> **Your assignment**:
Search the records that follow and extract every line containing the string "registered".

Records from a data source:
Lemma handleResponse_pending response w pe :
  JsMap.get (resp_id response) (pendingCommands (bridge w)) = Some pe →
  resolve pe = reject pe →
  handleResponse response w =
  set_calls (calls w ++ [{| promise := reject pe; caller := ByResponse;
                            outcome := response_outcome response |}])
    (with_pending (JsMap.delete (resp_id response) (pendingCommands (bridge w)))
       (clearTimeout (timeout pe) w)).
Proof.
  intros Hget Hres. unfold handleResponse, response_outcome. rewrite Hget.
  destruct (resp_success response), (resp_result response);
    unfold call_resolve, call_reject; rewrite ?Hres; done.
Qed.

Lemma handleResponse_unknown response w :
  JsMap.get (resp_id response) (pendingCommands (bridge w)) = None →
  handleResponse response w =
  log LWarn ("Received response for unknown command: " +:+ resp_id response) NoData w.
Proof. intros Hget. unfold handleResponse. by rewrite Hget. Qed.

Lemma consistent_handleResponse response w : consistent w → consistent (handleResponse response w).
Proof.
  intros Hw.
  destruct (JsMap.get (resp_id response) (pendingCommands (bridge w))) as [pe|] eqn:Hget.
  2: { rewrite handleResponse_unknown by done. by apply (consistent_core w). }
  destruct (c_table _ Hw _ _ Hget) as (Hres & Hrej & tm & Htm & Harmed & Hid).
  rewrite (handleResponse_pending _ _ pe) by congruence.
  eapply (consistent_settle w _ (timeout pe) tm _ Cleared Hw Htm Harmed); try done.
  - split; simpl.
    + rewrite (proj1 (c_timer _ Hw _ _ Htm)). done.
    + rewrite Harmed. right. split; [done|].
      unfold response_outcome.
      destruct (resp_success response), (resp_result response); simpl; eauto.
  - simpl. intros id pe' [Hne H]%JsMapFacts.get_delete_Some. split; [done|]. congruence.
  - simpl. apply JsMapFacts.wf_delete, Hw.
Qed.

Lemma fire_armed t tm w :
  timers w !! t = Some tm → status tm = Armed → (due tm <=? now w)%N = true →
  fire t w =
  set_calls (calls w ++ [{| promise := cb_reject (callback tm); caller := ByTimeout;
                            outcome := Rejected (PluginTimeoutError (cb_type (callback tm))
                                                   COMMAND_TIMEOUT_MS) |}])
    (with_pending (JsMap.delete (cb_id (callback tm)) (pendingCommands (bridge w)))
       (set_timers (alter (disarm Fired) t (timers w)) w)).
Proof.
  intros Ht Ha Hd. unfold fire. rewrite Ht, decide_True, Hd by done. done.
Qed.

Lemma fire_idle t w :
  (∀ tm, timers w !! t = Some tm → status tm = Armed → (due tm <=? now w)%N = false) →
  fire t w = w.
Proof.
  intros H. unfold fire. destruct (timers w !! t) as [tm|] eqn:Ht; [|done].
  destruct (decide (status tm = Armed)); [|done]. by rewrite H.
Qed.

Lemma consistent_fire t w : consistent w → consistent (fire t w).
Proof.
  intros Hw. unfold fire.
  destruct (timers w !! t) as [tm|] eqn:Ht; [|done].
  destruct (decide (status tm = Armed)) as [Ha|]; [|done].
  destruct (due tm <=? now w)%N eqn:Hd; [|done].
  eapply (consistent_settle w _ t tm _ Fired Hw Ht Ha); try done.
  - split; simpl; [done|]. by rewrite Ha.
  - simpl. intros id pe' [Hne H]%JsMapFacts.get_delete_Some. done.
  - simpl. apply JsMapFacts.wf_delete, Hw.
Qed.

Lemma sendCommand_connected command rnd w :
  isConnected w = true →
  ∃ ws, client (bridge w) = Some ws ∧
    sendCommand command rnd w =
    (inr (promises w),
     log LDebug ("Sent command: " +:+ in_type command) (DataId (generateId (now w) rnd))
       (socket_send ws {| cmd_type := in_type command; cmd_params := in_params command;
                          cmd_id := generateId (now w) rnd; cmd_timestamp := now w |}
          (registered command rnd w))).
Proof.
  intros Hc. unfold sendCommand. rewrite Hc. simpl.
  unfold isConnected in Hc. destruct (client (bridge w)) as [ws|] eqn:E; [|done].
  exists ws. done.
Qed.

Lemma sendCommand_not_connected command rnd w :
  isConnected w = false → sendCommand command rnd w = (inl PluginNotConnectedError, w).
Proof. intros Hc. unfold sendCommand. by rewrite Hc. Qed.

Lemma consistent_registered command rnd w : consistent w → consistent (registered command rnd w).
Proof.
  intros Hw. pose proof (c_alloc _ Hw) as Hlen.
  set (id := generateId (now w) rnd).
  split; simpl.
  - rewrite length_app. simpl. lia.
  - intros t tm [[_ H]|[-> <-]]%lookup_snoc_Some; [by apply Hw|]. simpl. by rewrite Hlen.
  - intros t tm [[_ H]|[-> <-]]%lookup_snoc_Some ?.
    + by apply (c_armed _ Hw t tm).
    + apply (c_future _ Hw). lia.
  - intros t tm [[_ H]|[-> <-]]%lookup_snoc_Some; [by apply Hw|]. done.
  - intros p Hp. apply (c_future _ Hw). lia.
  - intros id' pe. destruct (decide (id = id')) as [<-|Hne].
    + fold id. rewrite JsMapFacts.get_set_eq. intros [= <-]. simpl.
      split; [done|]. split; [done|]. eexists. split.
      * rewrite lookup_app_r by done. rewrite Nat.sub_diag. reflexivity.
      * done.
    + fold id. rewrite JsMapFacts.get_set_ne by done. intros H.
      destruct (c_table _ Hw _ _ H) as (? & ? & tm & Htm & ? & ?).
      split; [done|]. split; [done|]. exists tm. split; [|done].
      by apply lookup_app_l_Some.
  - apply JsMapFacts.wf_set, Hw.
Qed.

Lemma consistent_sendCommand command rnd w :
  consistent w → consistent (sendCommand command rnd w).2.
Proof.
  intros Hw. destruct (isConnected w) eqn:Hc.
  - destruct (sendCommand_connected command rnd w Hc) as (ws & _ & ->). simpl.
    by apply (consistent_core (registered command rnd w)), consistent_registered.
  - by rewrite sendCommand_not_connected.
Qed.

Lemma drain_with_pending m w l :
  foldl drain_step (with_pending m w) l = with_pending m (foldl drain_step w l).
Proof. revert w. induction l as [|e l IH]; intros w; simpl; [done|]. by rewrite <- IH. Qed.

Lemma stop_unfold w :
  ∃ w0, core w0 = core w ∧ bridge w0 = set_isRunning false (set_client None (set_wss None (bridge w))) ∧
    sockets w0 = sockets w ∧ logger w0 = logger w ∧ console w0 = console w ∧ now w0 = now w ∧
    stop w = log LInfo "Plugin bridge stopped" NoData
               (with_pending [] (foldl drain_step w0 (pendingCommands (bridge w)))).
Proof.
  unfold stop. destruct (wss (bridge w)) as [h|] eqn:E.
  - eexists (set_bridge _ (server_close h w)). split_and!; [| |done..]; try done.
  - eexists (set_bridge _ w). split_and!; [| |done..]; try done.
    simpl. unfold set_isRunning, set_client, set_wss. simpl. by rewrite E.
Qed.

Lemma drain_calls l w :
  calls (foldl drain_step w l) = calls w ++ ((λ e, stop_call e.2) <$> l).
Proof.
  revert w. induction l as [|e l IH]; intros w; simpl.
  - by rewrite app_nil_r.
  - rewrite IH. simpl. by rewrite <- app_assoc.
Qed.

Lemma disarm_idemp st tm : disarm st (disarm st tm) = disarm st tm.
Proof. unfold disarm. destruct tm as [cb d du s]. simpl. by destruct s, st. Qed.

Lemma drain_timers l w t :
  timers (foldl drain_step w l) !! t =
  if decide (t ∈ (λ e, timeout e.2) <$> l) then disarm Cleared <$> timers w !! t
  else timers w !! t.
Proof.
  revert w. induction l as [|e l IH]; intros w.
  - destruct (decide _) as [H|]; [by apply elem_of_nil in H|done].
  - cbn [foldl]. rewrite IH, fmap_cons. cbn [drain_step call_reject clearTimeout set_calls set_timers timers].
    destruct (decide (timeout e.2 = t)) as [<-|Hne].
    + rewrite list_lookup_alter_eq. rewrite (decide_True (P := _ ∈ _ :: _)) by left.
      destruct (decide _); [|done].
      destruct (timers w !! timeout e.2); simpl; [|done]. by rewrite disarm_idemp.
    + rewrite list_lookup_alter_ne by done.
      destruct (decide (t ∈ _ <$> l)) as [Hin|Hnin].
      * rewrite decide_True; [done|]. by right.
      * rewrite decide_False; [done|]. rewrite not_elem_of_cons. done.
Qed.

Lemma drain_frame l w :
  bridge (foldl drain_step w l) = bridge w ∧
  sockets (foldl drain_step w l) = sockets w ∧
  servers (foldl drain_step w l) = servers w ∧
  promises (foldl drain_step w l) = promises w ∧
  logger (foldl drain_step w l) = logger w ∧
  console (foldl drain_step w l) = console w ∧
  now (foldl drain_step w l) = now w.
Proof.
  revert w. induction l as [|e l IH]; intros w; simpl; [done|].
  destruct (IH (drain_step w e)) as (-> & -> & -> & -> & -> & -> & ->). done.
Qed.

Lemma consistent_drain l w :
  consistent (with_pending l w) → consistent (with_pending [] (foldl drain_step w l)).
Proof.
  revert w. induction l as [|[id pe] l IH]; intros w Hw; simpl; [done|].
  apply IH.
  assert (Hget : JsMap.get id (pendingCommands (bridge (with_pending ((id, pe) :: l) w)))
                 = Some pe).
  { simpl. by rewrite decide_True. }
  destruct (c_table _ Hw _ _ Hget) as (Hres & Hrej & tm & Htm & Harmed & Hid).
  pose proof (c_wf _ Hw) as Hwf. simpl in Hwf. unfold JsMap.wf, JsMap.keys in Hwf.
  rewrite fmap_cons in Hwf. apply NoDup_cons in Hwf as [Hnin Hwf].
  eapply (consistent_settle _ _ (timeout pe) tm _ Cleared Hw Htm Harmed); try done.
  - split; simpl.
    + rewrite (proj1 (c_timer _ Hw _ _ Htm)). done.
    + rewrite Harmed. by left.
  - simpl. intros id' pe' H. rewrite Hid.
    assert (id ≠ id').
    { intros <-. apply Hnin. apply JsMapFacts.elem_of_keys_get. by eexists. }
    by rewrite decide_False.
Qed.

Lemma consistent_stop w : consistent w → consistent (stop w).
Proof.
  intros Hw. destruct (stop_unfold w) as (w0 & Hcore & Hb & _ & _ & _ & _ & ->).
  eapply (consistent_core (with_pending [] (foldl drain_step w0 (pendingCommands (bridge w))))).
  { done. }
  apply consistent_drain.
  apply (consistent_core w); [|done].
  unfold core in *. simpl. injection Hcore as _ -> -> ->. done.
Qed.

Lemma consistent_step w e : consistent w → consistent (step w e).
Proof.
  intros Hw. destruct e; simpl.
  - unfold start. destruct (isRunning (bridge w)); [done|]. by apply (consistent_core w).
  - by apply consistent_stop.
  - by apply consistent_sendCommand.
  - destruct (decide _); [|done]. by apply (consistent_core w).
  - destruct (decide _); [|done]. by apply (consistent_core w).
  - destruct (decide _); [|done]. unfold handleConnection. simpl.
    destruct (client (bridge w)); by apply (consistent_core w).
  - destruct (decide _); [|done]. destruct data; simpl.
    + by apply consistent_handleResponse.
    + by apply (consistent_core w).
  - destruct (decide _); [|done]. unfold on_close. simpl.
    destruct (decide _); by apply (consistent_core w).
  - destruct (decide _); [|done]. by apply (consistent_core w).
  - by apply consistent_fire.
  - by apply (consistent_core w).
Qed.

Lemma consistent_run es w : consistent w → consistent (run w es).
Proof.
  revert w. induction es as [|e es IH]; intros w Hw; simpl; [done|].
  by apply IH, consistent_step.
Qed.

Lemma reachable_consistent w : reachable w → consistent w.
Proof. intros (d & p & es & ->). apply consistent_run, consistent_boot. Qed.

(** *** Fresh ids *)

Lemma tracked_settle w w' t tm st :
  tracked w →
  timers w !! t = Some tm → status tm = Armed → st ≠ Armed →
  timers w' = alter (disarm st) t (timers w) →
  pendingCommands (bridge w') =
    JsMap.delete (cb_id (callback tm)) (pendingCommands (bridge w)) →
  tracked w'.
Proof.
  intros Hw Ht Ha Hst Htimers Hpending t' tm'. rewrite Htimers, Hpending.
  destruct (decide (t = t')) as [<-|Hne].
  - rewrite list_lookup_alter_eq, Ht. intros [= <-] Hs.
    by apply (disarm_status st tm) in Hs.
  - rewrite list_lookup_alter_ne by done. intros Ht' Ha'.
    destruct (Hw _ _ Ht' Ha') as (pe' & Hget' & Hto').
    exists pe'. split; [|done]. rewrite JsMapFacts.get_delete_ne; [done|].
    intros E. destruct (Hw _ _ Ht Ha) as (pe & Hget & Hto).
    rewrite E in Hget. congruence.
Qed.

> **Answer below**:
          (registered command rnd w))).
Lemma consistent_registered command rnd w : consistent w → consistent (registered command rnd w).
    by apply (consistent_core (registered command rnd w)), consistent_registered.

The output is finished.